At a first science conference in June, researchers from various disciplines developed ten recommendations around the topic of reconstruction and sustainability of flood-affected regions. The specific topics ranged from spatial risk management and flood preparedness to critical infrastructure protection, flood hydrology, and the various actors involved in reconstruction, highlighting the need for action at various administrative and policy levels for reconstruction, regional development and climate adaptation. Now, KAHR researchers published these ten recommendations in a preganted version and besides the spokespersons of the KAHR joint project Prof. Dr. Jörn Birkmann and Prof. Dr. Holger Schüttrumpf, numerous other scientists joined, including emergenCITY scientist Nadja Thiessen.

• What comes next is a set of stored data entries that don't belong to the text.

(** X12.  Lookups on a copy answer as on the source: when the source holds
    a binary search tree, [contains] gives the same answer on both for
    every key, and [find] is [end()] on the copy exactly when it is
    [end()] on the source. *)
Theorem copy_answers_lookups_like_the_source {Key : Type}
    (less : Key -> Key -> bool) (mem : allocator)
    (rhs : RB_Tree Key) (s : shape Key) :
  strict_total less -> structure_ok less rhs s ->
  (forall m, m < length (addrs s) -> mem m = alloc_ok) ->
  exists cp,
    RB_Tree_copy mem rhs = Returns tt cp
    /\ forall k,
         contains less cp k = contains less rhs k
         /\ (find less cp k = Some (end_ cp) <-> find less rhs k = Some (end_ rhs)).
Proof.
  intros Hord Hs Hmem. pose proof Hs as (Ht & Hbst & Hsize).
  destruct (RB_Tree_copy_rep mem rhs s Ht Hmem) as (cp & Hcp & Hrep & Hsz & _).
  assert (structure_ok less cp (relabel 0 s)) as Hs'.
  { split_and!; [done|by apply bst_relabel|].
    by rewrite Hsz, Hsize, length_addrs_relabel. }
  exists cp. split; [done|]. intros k. split.
  - destruct (contains_cases less Hord rhs s k Hs) as (b1 & -> & H1).
    destruct (contains_cases less Hord cp _ k Hs') as (b2 & -> & H2).
    rewrite keys_relabel in H2. f_equal.
    destruct b1, b2; try done; [destruct H1 as [H1 _]|destruct H2 as [H2 _]];
      intuition congruence.
  - destruct (find_cases less Hord rhs s k Hs) as (it1 & -> & H1 & _).
    destruct (find_cases less Hord cp _ k Hs') as (it2 & -> & H2 & _).
    rewrite keys_relabel in H2.
    split; intros [= ->]; f_equal; tauto.
Qed.

Lemma copy_answers_lookups_like_the_source_witness :
  exists cp,
    RB_Tree_copy plenty example_tree = Returns tt cp
    /\ forall k,
         contains Nat.ltb cp k = contains Nat.ltb example_tree k
         /\ (find Nat.ltb cp k = Some (end_ cp)
             <-> find Nat.ltb example_tree k = Some (end_ example_tree)).
Proof.
  apply (copy_answers_lookups_like_the_source Nat.ltb plenty example_tree
           example_shape).
  - nat_order.
  - example_structure.
  - intros m Hm. reflexivity.
Defined.

(** X13.  What iterating a copy visits: when the source is well formed and
    its root has a left child, the walk from [begin()] to [end()] of the
    copy yields the keys of the source in order; when the root has no left
    child (and the source is not empty) the copy has [begin() == end()] and
    the walk yields nothing, although the copy holds every key. *)
Theorem copy_iterates_only_when_the_root_has_a_left_child {Key : Type}
    (mem : allocator) (rhs : RB_Tree Key) (s : shape Key) :
  tree_rep rhs s -> caches_ok rhs s ->
  (forall m, m < length (addrs s) -> mem m = alloc_ok) ->
  exists cp,
    RB_Tree_copy mem rhs = Returns tt cp
    /\ traverse rhs = Some (keys s)
    /\ traverse cp
       = Some match s with
              | Nd _ _ (Nd _ _ _ _ _) _ _ => keys s
              | _ => []
              end.
Proof.
  intros Ht (Hl & Hr) Hmem.
  destruct (RB_Tree_copy_rep mem rhs s Ht Hmem)
    as (cp & Hcp & Hrep & Hsz & Hlm & _).
  exists cp. split_and!; [done|by apply traverse_rep|].
  destruct s as [|i c l k r].
  - unfold traverse, begin, end_. by rewrite (tree_rep_end_node _ _ Hrep), Hlm.
  - pose proof Ht as (_ & _ & Hnd & _).
    rewrite Hl, (copied_leftmost_root i c l k r Hnd) in Hlm.
    destruct l as [|li lc ll lk lr].
    + unfold traverse, begin, end_.
      by rewrite (tree_rep_end_node _ _ Hrep), Hlm.
    + rewrite (traverse_rep cp _ Hrep Hlm). by rewrite keys_relabel.
Qed.

Lemma copy_iterates_only_when_the_root_has_a_left_child_witness :
  exists cp,
    RB_Tree_copy plenty example_tree = Returns tt cp
    /\ traverse example_tree = Some (keys example_shape)
    /\ traverse cp
       = Some match example_shape with
              | Nd _ _ (Nd _ _ _ _ _) _ _ => keys example_shape
              | _ => []
              end.
Proof.
  apply (copy_iterates_only_when_the_root_has_a_left_child plenty example_tree
           example_shape).
  - example_rep.
  - split; reflexivity.
  - intros m Hm. reflexivity.
Defined.

(** X14.  The copy of a well-formed tree whose root has both children is
    well formed in every respect: search order, colors, balance, size and
    both caches. *)
Theorem copy_is_well_formed_when_the_root_has_both_children {Key : Type}
    (less : Key -> Key -> bool) (mem : allocator)
    (rhs : RB_Tree Key) (s : shape Key) :
  Inv less rhs s ->
  match s with
  | Nd _ _ (Nd _ _ _ _ _) _ (Nd _ _ _ _ _) => True
  | _ => False
  end ->
  (forall m, m < length (addrs s) -> mem m = alloc_ok) ->
  exists cp,
    RB_Tree_copy mem rhs = Returns tt cp /\ Inv less cp (relabel 0 s).
Proof.
  intros (Hs & Hrb & Hc) Hboth Hmem.
  destruct (RB_Tree_copy_structure less mem rhs s Hs Hc Hmem)
    as (cp & Hcp & Hs' & Hlm & Hrm).
  exists cp. split; [done|]. split_and!; [done|by apply red_black_relabel|].
  destruct s as [|i c [|li lc ll lk lr] k [|ri rc rl rk rr]]; try done.
Qed.

Lemma copy_is_well_formed_when_the_root_has_both_children_witness :
  exists cp,
    RB_Tree_copy plenty example_tree = Returns tt cp
    /\ Inv Nat.ltb cp (relabel 0 example_shape).
Proof.
  apply (copy_is_well_formed_when_the_root_has_both_children Nat.ltb plenty
           example_tree example_shape).
  - example_inv.
  - exact I.
  - intros m Hm. reflexivity.
Defined.

(** X15.  When one of the allocations the copy needs fails, the copy
    constructor lets the exception out: with a source that holds a tree, it
    neither returns a tree nor reads through a pointer that designates
    nothing. *)
Theorem copy_throws_when_an_allocation_fails {Key : Type}
    (mem : allocator) (rhs : RB_Tree Key) (s : shape Key) :
  tree_rep rhs s ->
  (exists m, m < length (addrs s) /\ mem m <> alloc_ok) ->
  exists t', RB_Tree_copy mem rhs = Throws t'.
Proof.
  intros Ht (m & Hm & Hfail).
  destruct (first_failure mem (length (addrs s))) as [Hok|(f & Hf & Hff & Hok)].
  { by destruct Hfail; apply Hok. }
  by apply (RB_Tree_copy_throws mem rhs s f).
Qed.

Lemma copy_throws_when_an_allocation_fails_witness :
  exists t', RB_Tree_copy (exhausted_at 2 new_fails) example_tree = Throws t'.
Proof.
  apply (copy_throws_when_an_allocation_fails (exhausted_at 2 new_fails)
           example_tree example_shape).
  - example_rep.
  - exists 2. split; [simpl; lia|simpl; discriminate].
Defined.

(** X16.  A copy of a tree with a single key cannot take another key: its
    rightmost cache is null, and [insert] of any other key reads through
    it. *)
Theorem insert_into_the_copy_of_a_one_key_tree_is_undefined {Key : Type}
    (less : Key -> Key -> bool) (k0 k : Key) :
  strict_total less -> k <> k0 ->
  exists t1 cp,
    insert_all less plenty RB_Tree_default [k0] = Returns tt t1
    /\ RB_Tree_copy plenty t1 = Returns tt cp
    /\ insert less plenty cp k = Undefined.
Proof.
  intros (Hirr & Htr & Htot) Hne.
  eexists _, _. split; [reflexivity|]. split; [reflexivity|].
  destruct (less k k0) eqn:E1.
  - cbv. rewrite E1. cbv. by rewrite E1.
  - destruct (less k0 k) eqn:E2.
    + cbv. rewrite E1, E2. cbv. by rewrite E1.
    + by destruct Hne; apply Htot.
Qed.

Lemma insert_into_the_copy_of_a_one_key_tree_is_undefined_witness :
  exists t1 cp,
    insert_all Nat.ltb plenty RB_Tree_default [1] = Returns tt t1
    /\ RB_Tree_copy plenty t1 = Returns tt cp
    /\ insert Nat.ltb plenty cp 2 = Undefined.
Proof.
  apply (insert_into_the_copy_of_a_one_key_tree_is_undefined Nat.ltb 1 2).
  - nat_order.
  - discriminate.
Defined.

(** * A whole run of inserts *)

(** X17.  After a bulk insert into a well-formed tree (allocations
    succeeding), [contains (k)] is true exactly for the keys of the input
    and the keys the tree held. *)
Theorem bulk_insert_then_contains {Key : Type}
    (less : Key -> Key -> bool) (t : RB_Tree Key) (s : shape Key)
    (ks : list Key) :
  strict_total less -> Inv less t s ->
  exists t',
    insert_range less plenty t ks = Returns tt t'
    /\ forall k, exists b,
         contains less t' k = Some b /\ (b = true <-> k ∈ ks \/ k ∈ keys s).
Proof.
  intros Hord HInv. rewrite insert_range_insert_all.
  destruct (insert_all_spec less Hord ks t s HInv) as (t' & s' & Hrun & (Hs' & _) & Hkeys).
  exists t'. split; [done|]. intros k.
  destruct (contains_cases less Hord t' s' k Hs') as (b & Hb & Hiff).
  exists b. split; [done|]. by rewrite Hiff, Hkeys.
Qed.

Lemma bulk_insert_then_contains_witness :
  exists t',
    insert_range Nat.ltb plenty example_tree [5; 1; 8] = Returns tt t'
    /\ forall k, exists b,
         contains Nat.ltb t' k = Some b
         /\ (b = true <-> k ∈ [5; 1; 8] \/ k ∈ keys example_shape).
Proof.
  apply (bulk_insert_then_contains Nat.ltb example_tree example_shape [5; 1; 8]).
  - nat_order.
  - example_inv.
Defined.

(** X18.  The order of iteration does not depend on the order of
    insertion: two sequences of inserts that present the same keys, in any
    order and with any repetitions, lead to trees whose walks from
    [begin()] to [end()] yield the same sequence. *)
Theorem iteration_ignores_the_insertion_order {Key : Type}
    (less : Key -> Key -> bool) (ks1 ks2 : list Key) :
  strict_total less -> (forall x, x ∈ ks1 <-> x ∈ ks2) ->
  exists t1 t2 visited,
    insert_all less plenty RB_Tree_default ks1 = Returns tt t1
    /\ insert_all less plenty RB_Tree_default ks2 = Returns tt t2
    /\ traverse t1 = Some visited
    /\ traverse t2 = Some visited.
Proof.
  intros Hord Hsame.
  destruct (insert_all_spec less Hord ks1 _ _ (Inv_default less))
    as (t1 & s1 & Hrun1 & ((Ht1 & Hbst1 & _) & _ & (Hl1 & _)) & Hkeys1).
  destruct (insert_all_spec less Hord ks2 _ _ (Inv_default less))
    as (t2 & s2 & Hrun2 & ((Ht2 & Hbst2 & _) & _ & (Hl2 & _)) & Hkeys2).
  exists t1, t2, (keys s1). split_and!; [done..|by apply traverse_rep|].
  rewrite (traverse_rep t2 s2 Ht2 Hl2). f_equal.
  apply (sorted_same_elements less Hord).
  - by apply (bst_sorted less Hord).
  - by apply (bst_sorted less Hord).
  - intros x. rewrite Hkeys1, Hkeys2. simpl. set_solver.
Qed.

Lemma iteration_ignores_the_insertion_order_witness :
  exists t1 t2 visited,
    insert_all Nat.ltb plenty RB_Tree_default [3; 1; 2; 3] = Returns tt t1
    /\ insert_all Nat.ltb plenty RB_Tree_default [2; 3; 1] = Returns tt t2
    /\ traverse t1 = Some visited
    /\ traverse t2 = Some visited.
Proof.
  apply (iteration_ignores_the_insertion_order Nat.ltb [3; 1; 2; 3] [2; 3; 1]).
  - nat_order.
  - intros x. set_solver.
Defined.

(** X19.  The tree stays shallow: after any sequence of inserts into an
    empty tree, no path from the root down holds more than
    [2 * log2 (size + 1)] nodes. *)
Theorem height_is_logarithmic {Key : Type}
    (less : Key -> Key -> bool) (ks : list Key) :
  strict_total less ->
  exists t s,
    insert_all less plenty RB_Tree_default ks = Returns tt t
    /\ tree_rep t s
    /\ height s <= 2 * Nat.log2 (size t + 1).
Proof.
  intros Hord.
  destruct (insert_all_spec less Hord ks _ _ (Inv_default less))
    as (t & s & Hrun & ((Ht & _ & Hsize) & Hrb & _) & _).
  exists t, s. split_and!; [done..|].
  unfold size. rewrite Hsize. by apply red_black_height.
Qed.

Lemma height_is_logarithmic_witness :
  exists t s,
    insert_all Nat.ltb plenty RB_Tree_default [1; 2; 3; 4; 5; 6; 7] = Returns tt t
    /\ tree_rep t s
    /\ height s <= 2 * Nat.log2 (size t + 1).
Proof.
  apply (height_is_logarithmic Nat.ltb [1; 2; 3; 4; 5; 6; 7]). nat_order.
Defined.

“The demands are a strong concern to me and I would like to fully support them,” says Thiessen, who conducts research on learnings from past disasters and the use of historical empirical knowledge for crisis management at emergenCITY. From the perspective of historical disaster research, she claims the 6th recommendation as particularly important. It calls for strengthening the signalling function of plans and, in this context, for making heavy rain hazard and risk maps publicly accessible. After all, in an ongoing survey of affected households in the district of Ahrweiler, 70% of respondents stated that they had not known before last year’s flood that their home was situated in an area exposed to flooding (cf. KAHR Recommendation 6) KAHR scientists therefore recommend:
“Separate representation of affected areas in the event of an extreme historical flood should be considered. In addition, the spread of flooding during past events should also be indicated by flood marks in the terrain, on buildings and along infrastructures in order to continuously maintain risk awareness.” (translated quote from KAHR Recommendation 6)
For Thiessen, this knowledge of and about past flood events is of central importance: “The establishment of a flood memory culture in everyday life will help to strengthen risk awareness among the population and decision-makers. This will also make necessary spatial planning measures more comprehensible and increase sensitivity to warnings,” says the historian. According to Thiessen, it is important to use such knowledge to plan protection strategies for the future and to avoid being surprised by such extreme events to the same extent (cf. KAHR Recommendation 2) and to take it into account for flood prevention in spatial planning (cf. KAHR Recommendation 7).